(* ===== verification/State.v ===== *)
(** * The shared Raft state and its snapshot (src/raft/store/state.rs)

    [KafStorageState] with its constructor and the binding of the local
    admission session, [KafSnapshot], how a snapshot is taken and how it is
    restored. *)

From S2P Require Import Prelude Io Text Replica Openraft Admission Types VipLogic.
Local Open Scope kaf_scope.

Section state.
Context {O : Openraft}.

(** [KafSnapshot]: the replicated fields. *)
Record KafSnapshot := mkKafSnapshot {
  snap_prepared_join : option PreparedJoin;
  snap_completed_joins : gmap N CompletedJoin;
  snap_genesis : option Genesis;
  snap_applied_progress : gmap N AppliedHealthProgress;
  snap_last_applied : option LogId;
  snap_last_membership : StoredMembership;
  snap_node_health : gmap N bool;
  snap_node_probe_ticks : gmap N N;
  snap_latest_probe_tick : N;
  snap_vip_assignments : gmap IpAddr VipAssignment;
  snap_vip_generation : gmap IpAddr N;
  snap_vip_last_holder : gmap IpAddr N;
  snap_cluster_epoch : option N;
  snap_node_recovery_tick : gmap N N;
  snap_node_failback_blocked : gset N;
  snap_failover_semantics : FailoverSemantics;
  snap_config_identity_enforced : bool;
  snap_node_nopreempt : gset N;
  snap_node_recovery_pending : gset N
}.

#[global] Instance KafSnapshot_eta : Eta KafSnapshot := λ s,
  mkKafSnapshot (snap_prepared_join s) (snap_completed_joins s) (snap_genesis s)
    (snap_applied_progress s) (snap_last_applied s) (snap_last_membership s)
    (snap_node_health s) (snap_node_probe_ticks s) (snap_latest_probe_tick s)
    (snap_vip_assignments s) (snap_vip_generation s) (snap_vip_last_holder s)
    (snap_cluster_epoch s) (snap_node_recovery_tick s) (snap_node_failback_blocked s)
    (snap_failover_semantics s) (snap_config_identity_enforced s) (snap_node_nopreempt s)
    (snap_node_recovery_pending s).

(** [KafStorageState]. *)
Record KafStorageState := mkKafStorageState {
  prepared_join : option PreparedJoin;
  completed_joins : gmap N CompletedJoin;
  state_genesis : option Genesis;
  applied_progress : gmap N AppliedHealthProgress;
  admission : option AdmissionSession;
  admission_required : bool;
  last_purged_log_id : option LogId;
  log : gmap N Entry;
  vote : option Vote;
  committed : option LogId;
  last_applied_log : option LogId;
  last_membership : StoredMembership;
  node_health : gmap N bool;
  node_probe_ticks : gmap N N;
  latest_probe_tick : N;
  vip_assignments : gmap IpAddr VipAssignment;
  vip_generation : gmap IpAddr N;
  vip_last_holder : gmap IpAddr N;
  cluster_epoch : option N;
  vip_list : list (VipAddr * Text);
  stale_missed_probes : N;
  failback : bool;
  failback_delay_ticks : N;
  node_recovery_tick : gmap N N;
  node_failback_blocked : gset N;
  failover_semantics : FailoverSemantics;
  config_identity_enforced : bool;
  node_nopreempt : gset N;
  node_recovery_pending : gset N;
  current_snapshot : option KafSnapshot
}.

#[global] Instance KafStorageState_eta : Eta KafStorageState := λ s,
  mkKafStorageState (prepared_join s) (completed_joins s) (state_genesis s) (applied_progress s)
    (admission s) (admission_required s) (last_purged_log_id s) (log s) (vote s) (committed s)
    (last_applied_log s) (last_membership s) (node_health s) (node_probe_ticks s)
    (latest_probe_tick s) (vip_assignments s) (vip_generation s) (vip_last_holder s)
    (cluster_epoch s) (vip_list s) (stale_missed_probes s) (failback s) (failback_delay_ticks s)
    (node_recovery_tick s) (node_failback_blocked s) (failover_semantics s)
    (config_identity_enforced s) (node_nopreempt s) (node_recovery_pending s) (current_snapshot s).

(** [impl From<&KafStorageState> for KafSnapshot]. *)
Definition snapshot_from (s : KafStorageState) : KafSnapshot := {|
  snap_prepared_join := prepared_join s;
  snap_completed_joins := completed_joins s;
  snap_genesis := state_genesis s;
  snap_applied_progress := applied_progress s;
  snap_last_applied := last_applied_log s;
  snap_last_membership := last_membership s;
  snap_node_health := node_health s;
  snap_node_probe_ticks := node_probe_ticks s;
  snap_latest_probe_tick := latest_probe_tick s;
  snap_vip_assignments := vip_assignments s;
  snap_vip_generation := vip_generation s;
  snap_vip_last_holder := vip_last_holder s;
  snap_cluster_epoch := cluster_epoch s;
  snap_node_recovery_tick := node_recovery_tick s;
  snap_node_failback_blocked := node_failback_blocked s;
  snap_failover_semantics := failover_semantics s;
  snap_config_identity_enforced := config_identity_enforced s;
  snap_node_nopreempt := node_nopreempt s;
  snap_node_recovery_pending := node_recovery_pending s
|}.

(** [KafSnapshot::restore_into]. *)
Definition restore_into (snap : KafSnapshot) (state : KafStorageState) : KafStorageState :=
  let state := state
    <| prepared_join := snap_prepared_join snap |>
    <| completed_joins := snap_completed_joins snap |>
    <| state_genesis := snap_genesis snap |>
    <| applied_progress := snap_applied_progress snap |>
    <| last_applied_log := snap_last_applied snap |>
    <| last_membership := snap_last_membership snap |>
    <| node_health := snap_node_health snap |>
    <| node_probe_ticks := snap_node_probe_ticks snap |>
    <| latest_probe_tick := snap_latest_probe_tick snap |>
    <| vip_assignments := snap_vip_assignments snap |>
    <| vip_generation := snap_vip_generation snap |>
    <| vip_last_holder := snap_vip_last_holder snap |>
    <| cluster_epoch := snap_cluster_epoch snap |>
    <| node_recovery_tick := snap_node_recovery_tick snap |>
    <| failover_semantics := snap_failover_semantics snap |>
    <| config_identity_enforced := snap_config_identity_enforced snap |>
    <| node_nopreempt := snap_node_nopreempt snap |>
    <| node_recovery_pending := snap_node_recovery_pending snap |> in
  match failover_semantics state, failback state with
  | Legacy, true => state <| node_failback_blocked := ∅ |>
  | Legacy, false => state <| node_failback_blocked := snap_node_failback_blocked snap |>
  | V2, true => state <| node_failback_blocked := ∅ |> <| node_nopreempt := ∅ |>
  | V2, false =>
      state <| node_failback_blocked := ∅ |>
            <| node_recovery_pending := ∅ |>
            <| node_recovery_tick := ∅ |>
  end.

(** [KafStorageState::new]. *)
Definition new_state (vip_list : list (VipAddr * Text)) (stale_missed_probes : N)
    (failback : bool) (failback_delay_ticks : N) : KafStorageState := {|
  prepared_join := None;
  completed_joins := ∅;
  state_genesis := None;
  applied_progress := ∅;
  admission := None;
  admission_required := true;
  last_purged_log_id := None;
  log := ∅;
  vote := None;
  committed := None;
  last_applied_log := None;
  last_membership := mkStoredMembership O None membership_default;
  node_health := ∅;
  node_probe_ticks := ∅;
  latest_probe_tick := 0;
  vip_assignments := ∅;
  vip_generation := ∅;
  vip_last_holder := ∅;
  cluster_epoch := None;
  vip_list := vip_list;
  stale_missed_probes := stale_missed_probes;
  failback := failback;
  failback_delay_ticks := failback_delay_ticks;
  node_recovery_tick := ∅;
  node_failback_blocked := ∅;
  failover_semantics := Legacy;
  config_identity_enforced := false;
  node_nopreempt := ∅;
  node_recovery_pending := ∅;
  current_snapshot := None
|}.

(** [KafStorageState::bind_admission]. *)
Definition bind_admission (state : KafStorageState) (session : AdmissionSession) (now : Instant)
  : Result KafStorageState AdmissionDenied :=
  session_check session now ;?
  match admission state with
  | Some _ => Err (mkAdmissionDenied "admission context is already bound")
  | None =>
      if match state_genesis state with
         | Some genesis => negb (bool_decide (genesis = context_genesis (context session)))
         | None => false
         end
      then Err (mkAdmissionDenied "admission genesis differs from applied history")
      else Ok (state <| admission := Some session |>)
  end.

(** [impl From<&KafStorageState> for EligibilityInputs] (src/raft/store/vip_logic.rs). *)
Definition eligibility_from (s : KafStorageState) : EligibilityInputs := {|
  inputs_node_health := node_health s;
  inputs_node_probe_ticks := node_probe_ticks s;
  inputs_latest_probe_tick := latest_probe_tick s;
  inputs_stale_missed_probes := stale_missed_probes s;
  inputs_failback_delay_ticks := failback_delay_ticks s;
  inputs_node_recovery_tick := node_recovery_tick s
|}.

(** [cfg!(test)]: false in the daemon. *)
Definition cfg_test : bool := false.

(** [check_mutation] (src/raft/store/authority.rs). *)
Definition check_mutation (state : KafStorageState) (now : Instant) : Result unit IoError :=
  if negb (admission_required state) && cfg_test then Ok tt
  else match admission state with
  | None => Err (mkIoError PermissionDenied "storage requires local admission")
  | Some session =>
      match session_check session now with
      | Ok _ => Ok tt
      | Err e => Err (mkIoError PermissionDenied (denied_reason e))
      end
  end.

(** [openraft::Snapshot]: the metadata and the serialized payload. *)
Record Snapshot := mkSnapshot {
  meta_last_log_id : option LogId;
  meta_last_membership : StoredMembership;
  snapshot_data : list N
}.

(** [KafStorageState::snapshot_at]; the encoder is [serde_json::to_vec]. *)
Definition snapshot_at (to_vec : KafSnapshot → Result (list N) string) (s : KafStorageState)
    (last_applied : LogId) : Result Snapshot IoError :=
  let snap := snapshot_from s <| snap_last_applied := Some last_applied |> in
  match to_vec snap with
  | Err e => Err (mkIoError InvalidData e)
  | Ok data => Ok (mkSnapshot (Some last_applied) (last_membership s) data)
  end.

End state.
Lemma settle_ticks s : NoDup (vips_of s) → tick_inv s → tick_inv (settle s).
Proof.
  intros Hnd (Hmax & Ht & Ha). pose proof (settle_reconciled s Hnd) as [Hin Hout].
  assert (latest_probe_tick (settle s) = latest_probe_tick s ∧ node_probe_ticks (settle s) = node_probe_ticks s)
    as [Hl Hp] by (destruct (settle_shape s) as (?&?&?& ->); by destruct s).
  unfold tick_inv. rewrite Hl, Hp. split; [done|]. split; [done|]. intros v a Hv.
  destruct (decide (v ∈ vips_of s)) as [Hvs|Hvs]; [|destruct (Hout v Hvs); congruence].
  specialize (Hin v Hvs). rewrite Hv in Hin. inversion Hin; simplify_eq; simpl; [by eapply Ha|done|].
  destruct (bool_decide (default 0%N _ = 0%N)); [by apply u64_saturating_add_ge|reflexivity].
Qed.

Lemma recompute_ticks s : NoDup (vips_of s) → tick_inv s → tick_inv (recompute s).
Proof.
  intros Hnd Hs. unfold recompute. case_bool_decide; [|by apply settle_ticks].
  destruct (update_v2_shape s) as (np & p & tk & -> & _). by apply settle_ticks; destruct s.
Qed.

Lemma apply_one_ticks s e : NoDup (vips_of s) → tick_inv s → tick_inv (apply_one s e).1.
Proof.
  intros Hnd Hs.
  assert (NoDup (vips_of (apply_one s e).1) ∧ tick_inv (apply_one s e).1) as [_ ?]; [|done].
  apply (apply_one_inv (λ s, NoDup (vips_of s) ∧ tick_inv s)); [by destruct s| |]; intros s1 [??].
  - split; [|by apply dispatch_ticks]. by rewrite (config_vips _ _ (dispatch_config s1 e)).
  - split; [by rewrite recompute_vips|by apply recompute_ticks].
Qed.

End invariants.
(* ===== verification/Guarantees.v ===== *)
(** * What clients of the committed state rely on

    The theorems about the applied state, each with an evaluation on a
    concrete history of a two-node cluster. *)

From S2P Require Import Prelude Io Text Replica Openraft Admission Types VipLogic VipPlacement VipAssign VipFence.
From S2P Require Import Eligibility State StoreMembership StateMachine StateFrame StateInv StateSettled StateTheorems.

Section guarantees.
Context {O : Openraft} {laws : OpenraftLaws O}.
Context (vips : list (VipAddr * Text)) (stale : N) (fb : bool) (delay : N).

(** The state after applying entries to a fresh store. *)
Definition replay (l : list Entry) : KafStorageState := apply_all (new_state vips stale fb delay) l.

Lemma replay_inv l : NoDup (addr <$> vips.*1) → state_inv (replay l).
Proof using laws. intros. by apply apply_all_inv, new_state_inv. Qed.

Lemma replay_config l : config_of (replay l) = (vips, stale, fb, delay).
Proof.
  unfold replay, apply_all. rewrite foldl_preserve; [done|]. intros. apply apply_one_config.
Qed.

Lemma replay_app l k : replay (l ++ k) = apply_all (replay l) k.
Proof. unfold replay, apply_all. by rewrite foldl_app. Qed.

(** C16: in every reachable state, the committed holder of a VIP is a physical
    member with exactly one voting boot whose last committed health is good,
    whose last probe round is within the staleness window of the frontier, and
    which is neither blocked by the legacy no-failback rule nor inside its
    failback delay. *)
Theorem committed_holder_eligible (l : list Entry) (v : IpAddr) (a : VipAssignment) :
  NoDup (addr <$> vips.*1) →
  let s := replay l in
  vip_assignments s !! v = Some a →
  v ∈ addr <$> vips.*1 ∧
  (∃ r, r ∈ voter_ids (membership (last_membership s)) ∧ physical_id r = holder a ∧
     ∀ r', r' ∈ voter_ids (membership (last_membership s)) → physical_id r' = holder a → r' = r) ∧
  node_health s !! holder a = Some true ∧
  (∃ t, node_probe_ticks s !! holder a = Some t ∧ (latest_probe_tick s ≤ t + stale)%N) ∧
  (failover_semantics s = Legacy → holder a ∉ node_failback_blocked s) ∧
  (∀ t, node_recovery_tick s !! holder a = Some t → (t + delay ≤ latest_probe_tick s)%N ∨ delay = 0%N).
Proof using laws.
  intros Hnd s Ha. pose proof (replay_inv l Hnd) as Hinv. fold s in Hinv.
  pose proof (replay_config l) as Hc. fold s in Hc. unfold config_of in Hc. injection Hc as Hv Hst Hfb Hdl.
  destruct (inv_settled _ Hinv) as [cur Hs].
  assert ((holder <$> vip_assignments s) !! v = Some (holder a)) as Hh by by rewrite lookup_fmap, Ha.
  rewrite Hs in Hh.
  assert (v ∈ vips_of s) as Hlisted by (apply (proj2 (inv_fence _ Hinv)); by rewrite Ha).
  assert (holder a ∈ candidates s) as Hcand.
  { rewrite new_holders_assign in Hh. destruct (decide (candidates s = [])) as [Hnil|Hne].
    { by rewrite Hnil in Hh. }
    destruct (assigned_places_on (candidates s) (receivers s) (vips_of s) cur Hne (inv_vips _ Hinv)) as [Hin _].
    destruct (Hin v Hlisted) as (n & Hn & Heq). rewrite Heq in Hh. simplify_eq. set_solver. }
  unfold candidates in Hcand.
  apply elem_of_eligible_nodes in Hcand as [[r Hr%unique_voters_spec] He].
  apply is_node_eligible_true in He as (Hb & Hhl & (t & Ht & Hfresh) & Hdelay). simpl in *.
  rewrite Hst, Hdl in *. split; [by rewrite <- Hv|]. split; [by exists r|]. split; [done|].
  split; [by exists t|]. split; [|done]. intros Hleg. by rewrite Hleg in Hb.
Qed.

(** C31: in every reachable state, either no node is eligible and no VIP has a
    holder, or every configured VIP has one. *)
Theorem every_vip_held (l : list Entry) :
  NoDup (addr <$> vips.*1) →
  let s := replay l in
  if decide (candidates s = []) then vip_assignments s = ∅
  else ∀ v, is_Some (vip_assignments s !! v) ↔ v ∈ addr <$> vips.*1.
Proof using laws.
  intros Hnd s. pose proof (replay_inv l Hnd) as Hinv. fold s in Hinv.
  pose proof (replay_config l) as Hc. fold s in Hc. injection Hc as Hv _ _ _.
  destruct (inv_settled _ Hinv) as [cur Hs]. rewrite new_holders_assign in Hs.
  case_decide as Hne.
  - rewrite Hne in Hs. by apply (fmap_empty_inv holder).
  - destruct (assigned_places_on (candidates s) (receivers s) (vips_of s) cur Hne (inv_vips _ Hinv)) as [Hin Hout].
    intros v. rewrite <- Hv. fold (vips_of s).
    rewrite <- (fmap_is_Some holder), <- lookup_fmap, Hs. split.
    + intros [n Hn]. destruct (decide (v ∈ vips_of s)) as [|Hno]; [done|]. by rewrite Hout in Hn.
    + intros (n & _ & ->)%Hin. done.
Qed.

· · · · · · ·

* [Goal of the exercise]:
Nothing past the line containing "(snap_node_health s) (snap_node_probe_ticks" should be restated; transcribe the material exactly from its first line through that line.

* [Completed exercise]:
(* ===== verification/State.v ===== *)
(** * The shared Raft state and its snapshot (src/raft/store/state.rs)

    [KafStorageState] with its constructor and the binding of the local
    admission session, [KafSnapshot], how a snapshot is taken and how it is
    restored. *)

From S2P Require Import Prelude Io Text Replica Openraft Admission Types VipLogic.
Local Open Scope kaf_scope.

Section state.
Context {O : Openraft}.

(** [KafSnapshot]: the replicated fields. *)
Record KafSnapshot := mkKafSnapshot {
  snap_prepared_join : option PreparedJoin;
  snap_completed_joins : gmap N CompletedJoin;
  snap_genesis : option Genesis;
  snap_applied_progress : gmap N AppliedHealthProgress;
  snap_last_applied : option LogId;
  snap_last_membership : StoredMembership;
  snap_node_health : gmap N bool;
  snap_node_probe_ticks : gmap N N;
  snap_latest_probe_tick : N;
  snap_vip_assignments : gmap IpAddr VipAssignment;
  snap_vip_generation : gmap IpAddr N;
  snap_vip_last_holder : gmap IpAddr N;
  snap_cluster_epoch : option N;
  snap_node_recovery_tick : gmap N N;
  snap_node_failback_blocked : gset N;
  snap_failover_semantics : FailoverSemantics;
  snap_config_identity_enforced : bool;
  snap_node_nopreempt : gset N;
  snap_node_recovery_pending : gset N
}.

#[global] Instance KafSnapshot_eta : Eta KafSnapshot := λ s,
  mkKafSnapshot (snap_prepared_join s) (snap_completed_joins s) (snap_genesis s)
    (snap_applied_progress s) (snap_last_applied s) (snap_last_membership s)
    (snap_node_health s) (snap_node_probe_ticks s) (snap_latest_probe_tick s)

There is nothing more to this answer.